Sir Paul McCartney calls on MEPs to back European Union copyright law change

Doris Richards
July 8, 2018

On June 12 a group of 70 leading figures from the internet world, including world wide web creator Tim Berners-Lee and Wikipedia founder Jimmy Wales, wrote an open letter to European parliament president Antonio Tajani urging a rethink.

The Legal Affairs Committee will have to come up with a new draft to be examined by the European Parliament during the next plenary session in September. "The European Parliament has sent the copyright law back to the drawing board".

"Today s vote represents a victory for democracy", said Siada El Ramly, head of EDiMA, a lobby representing Google, Facebook and other United States tech giants.

BPI, which represents the UK's music industry and hopes to see the proposed law succeed, said: "We will work with MEPs over the next weeks to explain how the proposed Directive will benefit not just European creativity, but also internet users and the technology sector".

Almost half (278) of the Parliament voted in favour of the proposals, and just 31 members abstained from the vote.

"We're talking about the major USA platforms like Google and Facebook that have been making huge profits at the cost of European creatives".

Article 13: This would hold most content sharing platforms responsible for licensing (or, failing that, blocking) any copyright-protected material.

The banner asks people to go to https://saveyourinternet.eu/es/ and contact respective MEPs to convince them to vote against the reform. "We need to prevent that", Voss said.


If successful, user-generated content services like YouTube will have to obtain music licences, and can no longer hide behind Europe's safe harbour provisions, which protect them from liability if users upload content without rights-holders' permission.

Sir Paul McCartney is among those supporting the contentious legislation; he believes the change would safeguard the "sustainable future for music".

"The mechanisms in Article 13 (2) are weak compared with, [for example] the U.S. DMCA".

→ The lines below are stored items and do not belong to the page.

(** The task's files as a file system: the inputs, and empty outputs. *)
Definition task_nodes : nodes :=
  foldl (λ m fd, <[fd := WritableNode []]> m) (foldl (λ m fd, <[fd := ReadonlyNode (content fd)]> m) ∅ ins) outs.
Lemma task_nodes_lookup fd :
  task_nodes !! fd =
    if decide (fd ∈ outs) then Some (WritableNode [])
    else if decide (fd ∈ ins) then Some (ReadonlyNode (content fd)) else None.
Proof. unfold task_nodes. by rewrite !lookup_foldl_insert, lookup_empty. Qed.

(** The outputs are files of their own. *)
Definition distinct_outputs : Prop :=
  ∀ out fd, out ∈ outs -> fd ∈ ins ++ outs -> (from_raw_fd fd : File) = from_raw_fd out -> fd = out.

Lemma task_mounted mw :
  mounted {| file_pool := (authfs_pool svc).1; max_write := mw |} ((authfs_pool svc).2, w) task_nodes.
Proof.
  intros fd. cbn [file_pool]. rewrite task_nodes_lookup, (proj1 (authfs_pool_lookup svc fd)).
  destruct (decide (fd ∈ outs)) as [Ho|Ho]; [constructor|destruct (decide (fd ∈ ins)) as [Hi|Hi]; constructor].
  - apply (in_step_backed _ _ _ _ _ (from_raw_fd fd) _ (output_in_step mw fd Ho)); [|cbn; unfold i64_MAX; lia].
    cbn [fd_pool]. by rewrite served_pool_lookup, decide_True.
  - apply input_usable in Hi as Hu. destruct Hu as (_ & _ & Hl).
    eapply backed_remote; [|exact Hl|]; [cbn [fd_pool]; by rewrite served_pool_lookup, decide_False, decide_True|done].
Qed.
Lemma task_backing fd f :
  f ∈ served_files svc fd -> f = from_raw_fd fd ∧ fd ∈ ins ++ outs.
Proof.
  unfold served_files. cbn [fd_pool]. rewrite served_pool_lookup. rewrite elem_of_app.
  repeat case_decide; cbn; set_solver.
Qed.
Lemma task_separate mw :
  distinct_outputs -> separate {| file_pool := (authfs_pool svc).1; max_write := mw |}.
Proof.
  intros Hd i e Hi j c Hne Hj f Hf Hc. cbn [file_pool] in Hi, Hj.
  rewrite (proj1 (authfs_pool_lookup svc i)) in Hi. rewrite (proj1 (authfs_pool_lookup svc j)) in Hj.
  unfold input_config, output_config in Hi, Hj.
  destruct (decide (i ∈ outs)) as [Ho|]; [|by destruct (decide (i ∈ ins))]. injection Hi as <-.
  apply task_backing in Hf as [-> _]. assert (from_raw_fd i ∈ served_files svc j) as Hb.
  { destruct (decide (j ∈ outs)); [by injection Hj as <-|]. case_decide; [by injection Hj as <-|done]. }
  apply task_backing in Hb as [Heq Hin]. apply Hne, Hd; [done|done|by symmetry].
Qed.
End Stages.

(** What a file in step says of the host's file. *)
Lemma in_step_host `{Profile} `{Sha256Spec} `{StatusDescription} {W File LFile} `{!OsFile W LFile}
    `{PosixFile W File} `{!VerityIoctl W File} (fs : AuthFs LFile (FdService File)) inode svc fd file st data :
  file_in_step fs inode {| ve_file := RemoteFileEditor_new svc fd |} st data ->
  fd_pool svc !! fd = Some (ReadWrite file) -> file_content st.2 file = data.
Proof.
  intros (_ & t & _ & _ & _ & Hc) Hp. cbn in Hc. unfold remote_content in Hc. cbn in Hc. by rewrite Hp in Hc.
Qed.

This was a core concern of critics: the copyright proposal would end up hurting smaller publishers and consumers instead, as this happened when similar laws were enacted in Germany and Spain.

"There is no "censorship machine", "upload filter", or "robocopyright".

The issue will return on the plenary agenda in September.

"We are confident that the European Parliament will eventually support a framework that fully acknowledges the rights of creators in the digital landscape of the 21st century".